Directions: From the entries below, reproduce exactly the line containing "is_boundary b = true", the line containing "chunks co index (b", and every line in between, with nothing added.

[Saved data entries]

********

(** [open_stream_with_image_recovery]; [None] only when the fuel runs out. *)
Fixpoint open_stream_with_image_recovery (fuel attempt : nat) (h : list (HistoryEntry A))
    (request : list Item)
  : option (result Stream (EngineError HttpError JsonError OtherError) * list (HistoryEntry A) * list Item) :=
  match fuel with
  | O => None
  | S fuel =>
      match open_stream_with_retry attempt request with
      | Ok stream => Some (Ok stream, h, request)
      | Err (Client error) =>
          if is_image_size_rejection error then
            match recover_rejected_image h request with
            | (Err e, h, request) => Some (Err e, h, request)
            | (Ok false, h, request) => Some (Err (Client error), h, request)
            | (Ok true, h, request) =>
                open_stream_with_image_recovery fuel (S attempt) h request
            end
          else Some (Err (Client error), h, request)
      | Err error => Some (Err error, h, request)
      end
  end.

End recovery.

(** ** Lemmas *)

(** An image rejection is final for the transient-error retry. *)
Lemma rejection_not_retryable {H J : Type} (transient : H → bool) (e : ClientError H J) :
  is_image_size_rejection e = true → is_retryable transient e = false.
Proof.
  destruct e as [| | |[status|] ? ?| | |]; try done. unfold is_image_size_rejection.
  destruct (Z.eqb_spec status 400) as [->|]; [done|].
  destruct (Z.eqb_spec status 413) as [->|]; [done|].
  destruct (Z.eqb_spec status 422) as [->|]; done.
Qed.

Lemma rank_lt_asym a b : rank_lt a b = true → rank_lt b a = false.
Proof. destruct a as [[a1 a2] a3], b as [[b1 b2] b3]. unfold rank_lt. lia. Qed.

Lemma rank_ge_trans a b c :
  rank_lt a b = false → rank_lt b c = false → rank_lt a c = false.
Proof.
  destruct a as [[a1 a2] a3], b as [[b1 b2] b3], c as [[c1 c2] c3]. unfold rank_lt. lia.
Qed.

Lemma rank_lt_irrefl a : rank_lt a a = false.
Proof. destruct a as [[a1 a2] a3]. unfold rank_lt. lia. Qed.

Lemma filter_length_insert {A} (f : A → bool) l i x y :
  l !! i = Some y → f y = true → f x = false →
  length (List.filter f l) = S (length (List.filter f (<[i := x]> l))).
Proof.
  intros Hi Hy Hx. revert i Hi. induction l as [|z l IH]; intros [|i] Hi; simplify_eq/=.
  - by rewrite Hy, Hx.
  - destruct (f z); simpl; by rewrite (IH i Hi).
Qed.

Section recovery_lemmas.
Context {A HttpError JsonError OtherError Stream : Type}.
Context (blob_size : string → option (Z * Z)).
Context (image_rejection_handler : option (HistoryEntry A → Item → option string)).
Context (open_stream_with_retry :
  nat → list Item → result Stream (EngineError HttpError JsonError OtherError)).

Lemma candidate_loop_from h request entries : ∀ index largest x,
  candidate_loop blob_size h request index entries largest = Some x →
  largest = Some x
  ∨ ∃ j e, entries !! j = Some e
         ∧ candidate_at (A:=A) blob_size h request (index + j) (item e) = Some x.
Proof.
  induction entries as [|e entries IH]; intros index largest x; simpl; [by left|].
  intros [Hl|(j & e' & Hj & Hc)]%IH.
  2: { right. exists (S j), e'. by rewrite Nat.add_succ_r. }
  assert (Hhere : candidate_at blob_size h request index (item e) = Some x →
    ∃ j e', (e :: entries) !! j = Some e'
            ∧ candidate_at blob_size h request (index + j) (item e') = Some x)
    by (intros; exists 0%nat, e; by rewrite Nat.add_0_r).
  destruct (candidate_at _ _ _ _ _) as [[r c]|] eqn:Hc; [|by left].
  destruct largest as [[pr pc]|]; [destruct (rank_lt pr r)|]; auto.
Qed.

Lemma candidate_loop_keeps h request entries : ∀ index r c,
  ∃ r' c', candidate_loop (A:=A) blob_size h request index entries (Some (r, c))
           = Some (r', c') ∧ rank_lt r' r = false.
Proof.
  induction entries as [|e entries IH]; intros index r c; simpl.
  { eauto using rank_lt_irrefl. }
  destruct (candidate_at _ _ _ _ _) as [[r1 c1]|]; [|apply IH].
  destruct (rank_lt r r1) eqn:Hlt; [|apply IH].
  destruct (IH (S index) r1 c1) as (r' & c' & -> & Hr'). exists r', c'. split; [done|].
  eauto using rank_ge_trans, rank_lt_asym.
Qed.

Lemma candidate_loop_max h request entries : ∀ index largest j e r c,
  entries !! j = Some e →
  candidate_at (A:=A) blob_size h request (index + j) (item e) = Some (r, c) →
  ∃ r' c', candidate_loop blob_size h request index entries largest = Some (r', c')
         ∧ rank_lt r' r = false.
Proof.
  induction entries as [|e entries IH]; intros index largest [|j] e' r c He Hc;
    simplify_eq/=.
  - rewrite Nat.add_0_r in Hc. rewrite Hc.
    destruct largest as [[pr pc]|]; [destruct (rank_lt pr r) eqn:Hlt|];
      try apply candidate_loop_keeps.
    destruct (candidate_loop_keeps h request entries (S index) pr pc) as (r' & c' & -> & ?).
    eauto using rank_ge_trans.
  - rewrite Nat.add_succ_r in Hc. by eapply (IH (S index) _ j).
Qed.
Lemma response_ordered co response out :
  Forall (λ i, is_host_message i = false) response.*2 →
  normalize_response_history response co = Some out →
  response_order co response.*2 out.*2.
Proof.
  intros Hh Hout. destruct (filled_response co response) as (filled & Hn & Hf & Hc).
  rewrite Hn in Hout. injection Hout as <-.
  destruct (slots_lead _ _ Hf) as (_ & _ & Hh'). rewrite sort_regions_plain by auto. simpl.
  set (out := sort_by_key pair_le (region_key co) filled).
  assert (∀ f : Item → bool, (∀ i, f i = true → is_result i = false) →
    List.filter (λ p, f p.2) out = List.filter (λ p, f p.2) filled) as Hstable.
  { intros f Hfr. apply sort_by_stable. intros x y Hx%Hfr Hy%Hfr. unfold region_key.
    by destruct x.2, y.2. }
  split.
  - rewrite (sorted_groups (region_key co) out) at 1.
    + by rewrite fmap_app, (snd_filter is_result), (snd_filter (λ i, negb (is_result i))).
    + intros; apply region_key_class.
    + apply sort_by_sorted; eauto with yoi.
  - rewrite <-!(snd_filter (λ i, negb (is_result i))), (Hstable (λ i, negb (is_result i)))
      by (intros i; apply negb_true_iff).
    clear -Hf. induction Hf as [|[i x] [j y] l l' [_ Hs] Hl IH]; [done|]. simpl.
    unfold slot in Hs. simpl in Hs. destruct x; simpl in Hs; [subst y..| |subst y|subst y];
      [| |destruct y; try done|..]; csimpl; by rewrite IH.
  - rewrite <-(snd_filter is_call), (Hstable is_call), (snd_filter is_call) by (by intros []).
    done.
  - rewrite <-(snd_filter is_result). unfold out. 
    rewrite sort_by_filter by eauto with yoi.
    rewrite (slots_filter is_result _ _ (ltac:(by intros [])) Hf).
    unfold sorted_results. rewrite <-(snd_filter is_result), <-sort_by_fmap. f_equal.
    apply sort_by_ext. intros x y [_ Hx]%list_filter_elem_of [_ Hy]%list_filter_elem_of.
    unfold region_key. by destruct x.2, y.2.
  - rewrite <-!(snd_filter (λ i, negb (is_tool i))), (Hstable (λ i, negb (is_tool i)))
      by (by intros []).
    f_equal. apply (slots_filter (λ i, negb (is_tool i))); [|done]. by intros [].
Qed.

(** ** The responses of a history *)

Definition not_boundary (l : list (nat * Item)) : list (nat * Item) :=
  List.filter (λ p, negb (is_boundary p.2)) l.

(** The items after the first boundary, response by response. *)
Inductive chunks (co : gmap string Z) : nat → list Item → list (nat * Item) → Prop :=
| chunks_nil index : chunks co index [] []
| chunks_cons index b response rest out new :
    is_boundary b = true → Forall (λ i, is_boundary i = false) response →
    normalize_response_history (enumerate (S index) response) co = Some out →
    chunks co (S index + length response) rest new →
    chunks co index (b :: response ++ rest) (out ++ new).

Fixpoint boundary_positions (index : nat) (l : list Item) : list nat :=
  match l with
  | [] => []
  | i :: r => if is_boundary i then index :: boundary_positions (S index) r
              else boundary_positions (S index) r
  end.

Lemma boundary_positions_app l1 l2 : ∀ index,
  boundary_positions index (l1 ++ l2)
  = boundary_positions index l1 ++ boundary_positions (index + length l1) l2.
Proof.
  induction l1 as [|i l1 IH]; intros index; simpl; [by rewrite Nat.add_0_r|].
  rewrite IH, Nat.add_succ_comm. by destruct (is_boundary i).
Qed.

Lemma boundary_positions_none l : ∀ index,
  Forall (λ i, is_boundary i = false) l → boundary_positions index l = [].
Proof.
  induction l as [|i l IH]; intros index; [done|]. intros [Hi Hl]%Forall_cons. simpl.
  rewrite Hi. by apply IH.
Qed.

Lemma boundary_positions_elem l b : ∀ index,
  b ∈ boundary_positions index l ↔
  ∃ k i, b = (index + k)%nat ∧ l !! k = Some i ∧ is_boundary i = true.
Proof.
  induction l as [|i l IH]; intros index; simpl.
  { split; [by intros ?%elem_of_nil|]. by intros (? & ? & _ & ? & _). }
  assert (b ∈ boundary_positions (S index) l ↔
    ∃ k j, b = (index + S k)%nat ∧ l !! k = Some j ∧ is_boundary j = true) as IH'.
  { rewrite IH. by setoid_rewrite Nat.add_succ_r. }
  destruct (is_boundary i) eqn:Hi; rewrite ?elem_of_cons, IH'; split.
  - intros [->|(k & j & ? & ? & ?)]; [exists 0%nat, i|by exists (S k), j].
    split; [lia|done].
  - intros ([|k] & j & -> & Hj & Hb); [left; lia|right; by exists k, j].
  - intros (k & j & ? & ? & ?). by exists (S k), j.
  - intros ([|k] & j & -> & Hj & Hb); simpl in Hj; [congruence|by exists k, j].
Qed.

********

Answer to this task:
    is_boundary b = true → Forall (λ i, is_boundary i = false) response →
    normalize_response_history (enumerate (S index) response) co = Some out →
    chunks co (S index + length response) rest new →
    chunks co index (b :: response ++ rest) (out ++ new).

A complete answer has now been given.